Calidad educativa: ¿el gran ausente?
Más allá del conflicto económico, la delegada seccional de Amsafe San Lorenzo, Adriana Monteverde, puso el foco en el deterioro de la institución escolar. "Exigimos discutir partidas de comedor, copa de leche y programas educativos", señaló. Para los docentes, no puede haber calidad educativa cuando el educador no llega a fin de mes y las condiciones materiales para enseñar son insuficientes.
La crítica al Ministerio de Educación es lapidaria: el gremio denuncia que la estructura ministerial hoy cuenta con más abogados que docentes, priorizando el control administrativo por sobre la pedagogía.
Pullaro, ante un espejo de los 90
La comparación con la década del 90 no es casual. El gremio docente acusa al gobierno de Pullaro de emular las tácticas extorsivas de aquel entonces para desalentar las medidas de fuerza. Sin embargo, la persistencia de los paros —con un acatamiento sostenido pese a la presión económica sobre los trabajadores— demuestra que el conflicto no se resuelve con marketing político ni con datos oficiales que, según el sindicato, distan de la realidad.

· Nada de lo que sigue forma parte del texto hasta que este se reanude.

(** A dirty victim is detached and its page marked as being written back. *)
Lemma detach_dirty b l k w f q fr r :
  PInv b l → 0 ≤ w → alive b !! f = Some (q, true) → fget b f = Some fr → is_dirty_ fr = true →
  rep_inv (size b) r → rep_alive r = delete f (alive b) → frame_page fr = Some q →
  let b' := with_flushing ({[q]} ∪ flushing_ b) (with_table (delete q (page_table_ b)) (with_replacer r b)) in
  PInv b' (TEvict k w f q :: l) ∧ ∀ q', 0 ≤ q' → view b' q' = view b q'.
Proof.
  intros Hinv Hw0 Ha Hf Hd Hr Har Hq b'.
  destruct (evictable_inv b l f q Hinv Ha) as (fr0 & v & Hf0 & _ & Hv & Hpin & Hn & Hnf & H0 & Ht & Hl & Hfl & _).
  assert (fr0 = fr) as -> by congruence.
  assert (local_change b b' f q) as Hlc.
  { split; try done; simpl.
    - intros fr1 Hf1. right. congruence.
    - intros fr1 Hf1. change (fget b f = Some fr1) in Hf1. right. congruence.
    - intros i Hi Hh. apply Hi. eapply (pi_unique _ _ Hinv); [done|]. by exists fr.
    - intros q' Hq'. by rewrite lookup_delete_ne.
    - intros q' Hq'. set_solver. }
  assert (fget b' f = Some fr) as Hf' by done.
  split.
  - eapply (PInv_update b b' f q Hlc (pi_unique _ _ Hinv) l); try done.
    + split; simpl; [lia|]. rewrite Hq. split_and!; try done. exists v. split; [done|]. right.
      split_and!; simpl; try done; [by rewrite lookup_delete_eq|set_solver|]. by rewrite Har, lookup_delete_eq.
    + apply (pi_disk _ _ Hinv).
    + intros i Hi. simpl. split_and!; [lia|by right|done|]. by rewrite Har, lookup_delete_ne.
    + apply (pi_free _ _ Hinv).
    + simpl. by rewrite lookup_delete_eq.
    + apply (pi_loads _ _ Hinv).
    + simpl. destruct (pi_evicts _ _ Hinv) as [Hne Hie]. split.
      * constructor; [|done]. by rewrite <-Hie.
      * intros q'. rewrite elem_of_cons, <-Hie. set_solver.
    + constructor; [split_and!; simpl; [done|by exists fr|set_solver]|].
      apply (other_tasks b b' l f q); try done.
      * intros q' Hq'. simpl. by rewrite lookup_delete_ne.
      * simpl. set_solver.
  - intros q' H0'. destruct (decide (q' = q)) as [->|Hne].
    + rewrite (view_held b' f fr q (change_unique b b' f q Hlc (pi_unique _ _ Hinv)) Hf' Hq).
      by rewrite (view_held b f fr q (pi_unique _ _ Hinv) Hf Hq).
    + by apply (view_other b b' f q Hlc (pi_unique _ _ Hinv)).
Qed.
(** With nothing else in progress, a flush writes the page and leaves the rest as it was. *)
Lemma FlushPage_ok b p :
  PInv b [] →
  ∃ r b', FlushPage IoOk p b = (Ok r, b') ∧ PInv b' [] ∧ (∀ q, 0 ≤ q → view b' q = view b q) ∧
    page_table_ b' = page_table_ b ∧ (page_table_ b !! p ≠ None → r = true) ∧ ∀ q, dirty_page b' q → dirty_page b q ∧ q ≠ p.
Proof.
  intros Hinv. assert (p ∉ loading_ b) as Hl by (intros []%(proj2 (pi_loads _ _ Hinv))%elem_of_nil).
  unfold FlushPage. run (st_get_ok b). rewrite bool_decide_false by done.
  destruct (flush_start_ok b p [] Hinv Hl) as (fo & b1 & E1 & HI1 & HV1). run E1.
  destruct (page_table_ b !! p) as [f|] eqn:Hp.
  2:{ unfold flush_start in E1. rewrite (ST_bind_ok _ _ _ _ _ (st_get_ok b)), Hp in E1. injection E1 as <- <-.
      exists false, b. split_and!; try done. intros q Hd. split; [done|]. intros ->. destruct Hd as (i & fr & Hi & Hq & _).
      apply (unheld b [] Hinv p i Hp); [by intros []%(proj2 (pi_evicts _ _ Hinv))%elem_of_nil|]. by exists fr. }
  destruct (mapped_inv b [] Hinv p f Hp) as (fr & v & Hf & Hq & _).
  assert (fo = Some f) as ->.
  { unfold flush_start in E1. rewrite (ST_bind_ok _ _ _ _ _ (st_get_ok b)), Hp in E1.
    rewrite (ST_bind_ok _ _ _ _ _ (checked_frame_ok b f fr Hf)), (ST_bind_ok _ _ _ _ _ (put_frame_ok f _ b)) in E1.
    unfold mbind, ST_bind, mret, ST_ret in E1. destruct (on_replacer _ _) as [[] ?]; congruence. }
  destruct (flush_start_frames b p f fr b1 Hp Hf E1) as [Ht1 Hj1].
  destruct (flush_io_ok b1 p f [] HI1) as (lp & b2 & E2 & HI2 & HV2). run E2.
  destruct (flush_io_frames IoOk b1 f _ lp b2 (eq_trans (Hj1 f) (decide_True _ _ eq_refl)) E2) as (fr' & [Ht2 Hj2] & Hd2 & _).
  assert (∃ b3, (if lp then flush_end f else mret tt) b2 = (Ok tt, b3) ∧ PInv b3 [] ∧ (∀ q, 0 ≤ q → view b3 q = view b2 q) ∧
    frames_ b3 = frames_ b2 ∧ page_table_ b3 = page_table_ b2) as (b3 & E3 & HI3 & HV3 & Hf3 & Ht3).
  { destruct lp; [|by exists b2]. destruct (flush_end_ok b2 p f [] HI2) as (r3 & b3 & E3 & HI3 & HV3 & [->|[_ Ha]]).
    - exists b3. destruct (flush_end_frames b2 f b3 E3). by split_and!.
    - exfalso. destruct (mapped_inv b2 _ HI2 p f) as (? & ? & _ & _ & _ & _ & _ & _ & _ & _ & (e & Ha' & _) & _); [by rewrite Ht2, Ht1|].
      congruence. }
  run E3. exists true, b3. split_and!; try done.
  - intros q Hq0. by rewrite HV3, HV2, HV1.
  - by rewrite Ht3, Ht2, Ht1.
  - intros q (i & fr3 & Hi & Hq3 & Hd3). rewrite (fget_same b2 b3 i Hf3), Hj2 in Hi. case_decide as Hif; [congruence|].
    rewrite Hj1, decide_False in Hi by done. split; [by exists i, fr3|]. intros ->. apply Hif.
    apply (pi_unique _ _ Hinv i f p); [by exists fr3|by exists fr].
Qed.
Lemma flush_each_ok b ps :
  PInv b [] →
  ∃ b', flush_each IoOk ps b = (Ok tt, b') ∧ PInv b' [] ∧ (∀ q, 0 ≤ q → view b' q = view b q) ∧
    page_table_ b' = page_table_ b ∧ ∀ q, dirty_page b' q → dirty_page b q ∧ q ∉ ps.
Proof.
  revert b. induction ps as [|p ps IH]; intros b Hinv; simpl.
  { exists b. split_and!; try done. intros q Hq. split; [done|apply not_elem_of_nil]. }
  destruct (FlushPage_ok b p Hinv) as (r & b1 & E1 & HI1 & HV1 & Ht1 & _ & Hd1). run E1.
  destruct (IH b1 HI1) as (b2 & E2 & HI2 & HV2 & Ht2 & Hd2). exists b2. split_and!; try done.
  - intros q Hq. by rewrite HV2, HV1.
  - by rewrite Ht2.
  - intros q [[? ?]%Hd1 Hps]%Hd2. split; [done|]. by apply not_elem_of_cons.
Qed.
Lemma FlushAllPages_ok b :
  PInv b [] →
  ∃ b', FlushAllPages IoOk b = (Ok tt, b') ∧ PInv b' [] ∧ (∀ q, 0 ≤ q → view b' q = view b q) ∧
    ∀ q, 0 ≤ q → dm_page (disk_ b') q = view b q.
Proof.
  intros Hinv. unfold FlushAllPages. run (st_get_ok b).
  destruct (flush_each_ok b (GetAllPages b) Hinv) as (b' & E & HI & HV & Ht & Hd). exists b'. split_and!; try done.
  intros q Hq0. rewrite <-HV by done. destruct (holder_dec b' q) as [(fr & i & Hi & Hq)|Hn]; [|by rewrite view_disk].
  assert (q ∉ loading_ b') as Hl by (intros []%(proj2 (pi_loads _ _ HI))%elem_of_nil).
  rewrite (view_held b' i fr q (pi_unique _ _ HI) Hi Hq), decide_False by done.
  destruct (pi_frames _ _ HI i fr Hi) as [_ Hok]. rewrite Hq in Hok.
  destruct Hok as (_ & _ & v & Hv & [(Hpt & _ & _ & Hcl & _)|(_ & []%(proj2 (pi_evicts _ _ HI))%elem_of_nil & _)]).
  rewrite Hv. simpl. symmetry. apply Hcl; [|done]. destruct (is_dirty_ fr) eqn:Hdf; [|done].
  destruct (Hd q) as [_ []]; [by exists i, fr|]. apply list_elem_of_fmap. exists (q, i). split; [done|].
  apply elem_of_map_to_list. by rewrite <-Ht.
Qed.
End refinement.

La Carpa Blanca itinerante se consolida como un símbolo de resistencia que busca, fundamentalmente, forzar al Ejecutivo a salir del monólogo. El mensaje de la docencia es claro: la educación pública no se sostiene con discursos, sino con salarios dignos y condiciones de trabajo que respeten la labor del docente.
Por el momento, el plan de lucha sigue en marcha. Mientras el Gobierno de Santa Fe insista en confrontar con la comunidad educativa, el aula se traslada a la calle, y el conflicto amenaza con paralizar la agenda provincial hasta que, finalmente, se abra una instancia de escucha real.